Saturday, 10 September 2016

Special Footwork Technique 1: Vanishing Step

Hello, everyone. I hope you are all well.

My Saturday has started off pretty well with what WAS in this bowl!



Yep. Life is just wonderful if there is a lovely Chinese woman in your life who makes dumplings for you... :D

Besides making dumplings disappear I want to talk to you about one of the techniques the Ninjas use to make them disappear: The Vanishing Step!

I play a lot of video games- and this move actually featured in games like Tekken (used by Kunimitsu), Soul Blade (Taki) and Street Fighter EX2 (Doctrine Dark). I actually wanted a sample of Taki or Kunimistu, but ended up finding this Street Fighter sample.


https://youtu.be/HSg_p5us7-4


That looks a lot more realistic than what we have seen Goku do in fights like this:


https://youtu.be/0w-kOKioMhE

Well- the first time I have learnt about this move was from a very short kata called the "Mi Lu" (Lost Track) kata.
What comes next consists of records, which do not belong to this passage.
Lemma slash_split (a b x y : string) :
  noSlash a = true -> noSlash b = true ->
  a +:+ "/" +:+ x = b +:+ "/" +:+ y -> a = b /\ x = y.
Proof.
  revert b. induction a as [|c a IH]; intros [|d b] Ha Hb Heq.
  - injection Heq as Heq. change (x = y) in Heq. subst y. auto.
  - rewrite str_app_cons in Heq. injection Heq as Hd _. subst d.
    cbn in Hb. discriminate.
  - rewrite str_app_cons in Heq. injection Heq as Hc _. subst c.
    cbn in Ha. discriminate.
  - rewrite !str_app_cons in Heq. injection Heq as -> Heq.
    cbn in Ha, Hb. apply andb_prop in Ha as [_ Ha]. apply andb_prop in Hb as [_ Hb].
    destruct (IH b Ha Hb Heq) as [-> ->]. auto.
Qed.

(** X14. [OpenPort] and [ClosePort] send one command each, [open-port]
    and [close-port], with the same single argument [port/proto]; and the
    argument names the port and the protocol without ambiguity: two calls of
    [OpenPort] send the same command only for the same port and protocol. *)
Theorem port_argument_unambiguous (ctxt : Context) (t : Trace)
    (proto1 proto2 : string) (port1 port2 : Z) :
  commands (OpenPort ctxt proto1 port1 t).2
  = commands t ++ [request ctxt "open-port" [portArg proto1 port1]]
  /\ commands (ClosePort ctxt proto1 port1 t).2
     = commands t ++ [request ctxt "close-port" [portArg proto1 port1]]
  /\ (commands (OpenPort ctxt proto1 port1 t).2
      = commands (OpenPort ctxt proto2 port2 t).2 ->
      port1 = port2 /\ proto1 = proto2).
Proof.
  assert (Ho : forall proto port,
            commands (OpenPort ctxt proto port t).2
            = commands t ++ [request ctxt "open-port" [portArg proto port]]).
  { intros proto port. unfold OpenPort.
    pose proof (run_commands ctxt "open-port" [portArg proto port] t) as Hc.
    destruct (run ctxt "open-port" [portArg proto port] t) as [[out|err] t'];
      exact Hc. }
  split; [apply Ho|]. split.
  - unfold ClosePort.
    pose proof (run_commands ctxt "close-port" [portArg proto1 port1] t) as Hc.
    destruct (run ctxt "close-port" [portArg proto1 port1] t) as [[out|err] t'];
      exact Hc.
  - rewrite !Ho. intros Heq. apply app_inv_head in Heq.
    injection Heq as Heq. unfold portArg in Heq.
    apply slash_split in Heq as [Hp Hq]; try apply pretty_Z_noSlash.
    split; [|exact Hq]. apply (inj pretty). exact Hp.
Qed.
I am not even 100% sure whether its origins are Chinese or Japanese (because I have never heard any words with an "L" sound in Japanese before), but I found this video via Google of it and it seems to be known to more people than just Ashida Kim.

https://vimeo.com/18239771

This is me doing it after learning it from Ashida Kim's book. Looks like I was not that far off. :D


I'm afraid the Vanishing Step is done in the video with me ending up with my back turned to you. :D

The principles that make this step work are actually simple enough to understand. 
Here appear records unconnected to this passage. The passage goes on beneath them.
(** C6 (amended).  For two point sets with the same number of columns,
    [gramMatrix(A, B)] has one row per row of its second argument [B] and
    one column per row of its first argument [A]: its shape is [m2 x m1],
    and its entry [[i, j]] is the RBF value of [B[i]] and [A[j]],
    [exp(- |B[i] - A[j]|^2 / (2 sigma^2))]. *)
Theorem C6_gramMatrix_transposed :
  forall (order : Z) (qv : qparam) (sigma sample_pct : Q) (shrinking : bool)
         (batch_size : Z) (contamination : Q) (verbose : bool)
         (self : kPCA R) (A B : array2 R),
    __init__ order qv sigma sample_pct shrinking batch_size contamination verbose
    = Ok self ->
    ncols A = ncols B ->
    nrows (gramMatrix self A B) = nrows B /\
    ncols (gramMatrix self A B) = nrows A /\
    forall i j : nat,
      (i < nrows B)%nat -> (j < nrows A)%nat ->
      item (gramMatrix self A B) i j
      = rbf_kernel (Q2R sigma) (ncols A) (item B i) (item A j).
Proof.
  intros order qv sigma sample_pct shrinking batch_size contamination verbose
         self A B Hinit Hd.
  unfold __init__ in Hinit.
  destruct (Qeq_bool sigma 0) eqn:Hs; [discriminate|].
  apply Qeq_bool_neq in Hs. injection Hinit as <-.
  destruct (gramMatrix_shape
              {| sigma := sigma; gamma := (1 / 2 / sigma / sigma)%Q; order := order;
                 q := qv; sample_pct := sample_pct; batch_size := batch_size;
                 contamination := contamination; verbose := verbose;
                 d_features := None; n_sub := None; model_alphas := None;
                 model_X_S := None; model_K_mat := None; decision_scores_ := None;
                 threshold_ := None; labels_ := None |} A B) as [HR HC].
  split; [exact HR|]. split; [exact HC|].
  intros i j Hi Hj. rewrite gramMatrix_item by assumption.
  cbn [gamma]. rewrite <- Hd, gram_entry_rbf, Q2R_gamma by exact Hs.
  reflexivity.
Qed.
For one thing- this move does not work when you are standing too far from your opponent. We see Doctrine Dark even grabbing hold of his opponent to prevent him retreating.
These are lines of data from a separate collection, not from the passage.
(** C8.  For an argument of [n] characters the decoded string has between
    [ceil (n / 2)] and [n] characters: [copystr] returns an array whose
    string length is within these bounds. *)
Theorem C8_decoded_length (s t : list Z) :
  nul_free s →
  ∃ result m,
    copystr (s ++ NUL :: t) = Some result
    ∧ strlen result = Some m
    ∧ decoded (s ++ NUL :: t) = Some (take m result)
    ∧ ((length s + 1) `div` 2 ≤ m ≤ length s)%nat.
Proof.
  intros Hs. destruct (copystr_result s t Hs) as [k Hres].
  pose proof (unescape_nul_free s Hs) as Hout.
  exists (unescape s ++ NUL :: replicate k NUL), (length (unescape s)).
  split_and!.
  - done.
  - by apply strlen_terminated.
  - rewrite decoded_unescape by done. by rewrite take_app_length.
  - pose proof (unescape_length_ge s).
    apply Nat.lt_succ_r, Nat.Div0.div_lt_upper_bound. lia.
  - apply unescape_length_le.
Qed.

Lemma C8_decoded_length_witness :
  nul_free (chars "a\nb") ∧
  ∃ result m,
    copystr (chars "a\nb" ++ NUL :: []) = Some result
    ∧ strlen result = Some m
    ∧ decoded (chars "a\nb" ++ NUL :: []) = Some (take m result)
    ∧ ((length (chars "a\nb") + 1) `div` 2 ≤ m ≤ length (chars "a\nb"))%nat.
Proof.
  assert (nul_free (chars "a\nb")) as Hs by (by repeat constructor).
  split; [exact Hs|]. exact (C8_decoded_length (chars "a\nb") [] Hs).
Defined.

(** C9.  A backslash that is the last character of the argument is copied
    to the end of the decoded string.  A backslash is replaced only with r
    or n after it: before any other character, the terminator too, it is
    kept and decoding goes on at that character.  The decoder reads nothing
    after the terminator: in an array that ends with the terminator it
    returns a result, the same as in any longer array. *)
Theorem C9_trailing_backslash (s : list Z) :
  nul_free s →
  decoded (argument (s ++ [backslash]))
    = (.++ [backslash]) <$> decoded (argument s)
  ∧ is_Some (decoded (argument s))
  ∧ (∀ d str result r, d ≠ char_r → d ≠ char_n →
       copystr_loop (backslash :: d :: str) result r
         = result' ← store result r backslash;
           copystr_loop (d :: str) result' (S r))
  ∧ (∀ t, copystr (s ++ NUL :: t) = copystr (argument s))
  ∧ is_Some (copystr (argument (s ++ [backslash]))).
Proof.
  intros Hs.
  assert (nul_free (s ++ [backslash])) as Hs'.
  { apply nul_free_app. split; [done|]. by repeat constructor. }
  unfold argument. split_and!.
  - rewrite !decoded_unescape by done.
    by rewrite unescape_snoc_backslash.
  - by rewrite decoded_unescape.
  - intros. by apply copystr_loop_backslash.
  - intros t'. by rewrite !copystr_unescape.
  - by rewrite copystr_unescape.
Qed.

Lemma C9_trailing_backslash_witness :
  nul_free [97] ∧
  decoded (argument ([97] ++ [backslash]))
    = (.++ [backslash]) <$> decoded (argument [97]).
Proof.
  assert (nul_free [97]) as Hs by (by repeat constructor).
  split; [exact Hs|]. exact (proj1 (C9_trailing_backslash [97] Hs)).
Defined.

(** ** The integer encoder *)

Lemma enum_value_width (type : data_type) :
  type ≠ type_str → enum_value type ∈ [1; 2; 4; 8].
Proof. destruct type; intros ?; try done; set_solver. Qed.

Lemma enum_value_range (type : data_type) :
  type ≠ type_str → 1 ≤ enum_value type ≤ 8.
Proof. by destruct type. Qed.

(** Bits above the width do not reach the encoding. *)
Lemma little_endian_mod (width x : Z) :
  0 ≤ width →
  little_endian width (x `mod` 2 ^ (8 * width)) = little_endian width x.
Proof.
  intros Hw. unfold little_endian.
  rewrite (Z.mul_comm 8 width).
  rewrite <- (little_endian_to_Z_to_little_endian width 8 x) by lia.
  apply Z_to_little_endian_to_Z.
  - by rewrite length_Z_to_little_endian.
  - lia.
  - apply Z_to_little_endian_bound; lia.
Qed.


Lemma little_endian_succ (width x : Z) :
  0 ≤ width →
  little_endian (Z.succ width) x
    = Z.land x 255 :: little_endian width (x ≫ 8).
Proof. intros. unfold little_endian. by rewrite Z_to_little_endian_succ. Qed.

Ltac little_endian_unfold :=
  repeat
    match goal with
    | |- context [little_endian (Zpos ?p) ?x] =>
      change (little_endian (Zpos p) x)
        with (little_endian (Z.succ (Z.pred (Zpos p))) x);
      rewrite (little_endian_succ (Z.pred (Zpos p)) x) by done;
      cbn [Z.pred Z.add Z.pos_sub Pos.pred_double Z.succ_double Z.double
           Z.pred_double]
    end;
  change (little_endian 0) with (λ _ : Z, @nil Z); cbv beta;
  rewrite ?Z.shiftr_shiftr by done; cbn [Z.add Pos.add Pos.succ].

(** The cascade stores the little-endian bytes of [v] in the first
    [enum_value type] places and leaves zeros in the others. *)
Lemma int_bytes_little_endian (type : data_type) (v : Z) :
  type ≠ type_str →
  int_bytes type v
    = little_endian (enum_value type) v
      ++ replicate (Z.to_nat (8 - enum_value type)) 0.
Proof.
  intros Htype.
  destruct type; [| | | |done]; cbn [enum_value];
    little_endian_unfold; reflexivity.
Qed.

(** ** Writing into a file *)

(** The file up to position [p], with zeros where it was shorter. *)
Lemma length_reach (f : list Z) (p : nat) :
  length (take p f ++ replicate (p - length f) 0) = p.
Proof. rewrite length_app, length_take, length_replicate. lia. Qed.

Lemma write_at_cons f pos b data :
  write_at f pos (b :: data)
    = (take (Z.to_nat pos) f ++ replicate (Z.to_nat pos - length f) 0)
      ++ (b :: data) ++ drop (Z.to_nat pos + length (b :: data)) f.
Proof. unfold write_at. by rewrite <- app_assoc. Qed.



Lemma write_at_length f pos data :
  data ≠ [] →
  length (write_at f pos data)
    = (length f `max` (Z.to_nat pos + length data))%nat.
Proof.
  destruct data as [|b data]; [done|]. intros _.
  rewrite write_at_cons, length_app, length_reach, length_app, length_drop.
  lia.
Qed.

(** A write that stays inside the file keeps its length. *)
Lemma write_at_length_inside f pos data :
  (Z.to_nat pos + length data ≤ length f)%nat →
  length (write_at f pos data) = length f.
Proof.
  destruct data as [|b data]; [done|]. intros. rewrite write_at_length; [lia|done].
Qed.

(** Writing a prefix of the data over the data changes nothing. *)
Lemma write_at_again f pos data (k : nat) :
  write_at (write_at f pos data) pos (take k data) = write_at f pos data.
Proof.
  destruct data as [|b data]; [by rewrite take_nil|].
  destruct k as [|k]; [done|].
  set (d := b :: data).
  assert (take (S k) d = b :: take k data) as Hd by done.
  rewrite Hd, write_at_cons, <- Hd. clear Hd.
  set (g := write_at f pos d). set (p := Z.to_nat pos).
  assert (p + length d ≤ length g)%nat as Hlen.
  { unfold g. rewrite write_at_length by done. lia. }
  assert (take p g = take p f ++ replicate (p - length f) 0) as Hpre.
  { unfold g, d. rewrite write_at_cons.
    rewrite <- (length_reach f p) at 1. by rewrite take_app_length. }
  assert (drop p g = d ++ drop (p + length d) f) as Hpost.
  { unfold g, d. rewrite write_at_cons.
    rewrite <- (length_reach f p) at 1. by rewrite drop_app_length. }
  replace (p - length g)%nat with 0%nat by lia. cbn [replicate].
  rewrite app_nil_r.
  rewrite <- (take_drop p g) at 3. f_equal.
  rewrite <- drop_drop, Hpost.
  rewrite drop_app_le by (rewrite length_take; lia).
  rewrite app_assoc. f_equal.
  assert (drop (length (take (S k) d)) d = drop (S k) d) as ->.
  { rewrite length_take. destruct (decide (S k ≤ length d)%nat).
    - f_equal. lia.
    - by rewrite !drop_ge by lia. }
  apply take_drop.
Qed.

Lemma write_at_idem f pos data :
  write_at (write_at f pos data) pos data = write_at f pos data.
Proof.
  rewrite <- (firstn_all data) at 2. apply write_at_again.
Qed.

(** ** The string block *)

Lemma malloc_granted w n :
  n ≤ Z.pos (heap w) → malloc w n = Some (fresh w <$> seq 0 (Z.to_nat n)).
Proof. intros Hn. unfold malloc. by rewrite decide_True. Qed.

Lemma malloc_refused w n : Z.pos (heap w) < n → malloc w n = None.
Proof. intros Hn. unfold malloc. by rewrite decide_False by lia. Qed.

Lemma length_malloc w n buffer :
  malloc w n = Some buffer → length buffer = Z.to_nat n.
Proof.
  unfold malloc. case_decide; [|done]. intros [= <-].
  by rewrite length_fmap, length_seq.
Qed.

(** [malloc] returns a null pointer in [main] only when [memset] is to
    fill one byte or more. *)
Lemma malloc_null w L :
  0 ≤ L < 2 ^ 64 → malloc w (uint64 (L + 1)) = None → 1 ≤ L.
Proof.
  intros HL. unfold malloc. case_decide as Hheap; [done|]. intros _.
  destruct (decide (L = 2 ^ 64 - 1)) as [->|]; [lia|].
  unfold uint64 in Hheap. rewrite Z.mod_small in Hheap by lia. lia.
Qed.

Lemma uint64_small z : 0 ≤ z < 2 ^ 64 → uint64 z = z.
Proof. apply Z.mod_small. Qed.



(** With [length] at [2^64 - 1] the allocation has no byte and [memset]
    fills outside it. *)
Lemma str_buffer_wraps w data_in p :
  str_buffer w data_in (2 ^ 64 - 1) p = None.
Proof.
  unfold str_buffer. destruct (strlen data_in); [|done].
  cbn [mbind option_bind].
  change (uint64 (2 ^ 64 - 1 + 1)) with 0.
  rewrite malloc_granted by lia.
  change (fresh w <$> seq 0 (Z.to_nat 0)) with (@nil Z).
  cbn [mbind option_bind]. unfold memset.
  by rewrite (decide_False (P := _ ≤ Z.of_nat _)) by (cbn [length]; lia).
Qed.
It starts off with distracting your opponent- preferably making him blink.

This can be done in a number of ways. Well prepared Ninjas will have powder to throw into the opponent's eyes (more economical than trying to fill a whole room with smoke. If anyone knows where I can buy those smoke bombs, please hook me up! :D). There is nothing wrong with just throwing a jab to the opponent's face, though.

That's what the little fighting man is doing in my sketch:


In the kata the move ends in a knife hand strike from behind. In my sketch I have made it end in a choke-hold. I am sure that you can be creative as well and find other moves to use with this step.

While your opponent is distracted you have to step past him. So far the best way to do that involves momentarily standing with your back to your opponent. It is because of the pivot at the end that places you with your front facing his back after that. If you step past with your  front facing him you will find that the pivot at the end now has your back to his back. That can't be useful at all...

Like I said- at the end there is that pivot that places you facing your opponent with your front to his back.

Another element that is essential in making complicated footwork like this work is maintaining balance while starting the movement with the lower body. In Chinese martial arts this step is called "hsiao pu" and the movement would start at the feet.

If you are a Shotokan karateka you will probably want to start with your hips.

The Chinese method is safer on slippery surfaces in my opinion.

The Vanishing Step can of course also be used as a defensive move to evade attacks. It is sure to teach an over eager attacker the folly of over-committing.

In Wenhsiuquan this is not an opening gambit, but falls within a class of techniques I call "desperation moves". One only resorts to these moves when you are certain that simple moves are not going to work.  

I have started this series of posts of footwork after Abisha Soans had a question about footwork on the G+ group Martial Arts Forums. I realised then that I have never written much about footwork yet. Well- not about these special pieces of footwork anyway. 

I shall deal with another type of footwork technique in next week's post.

Until then- train well and have a good week!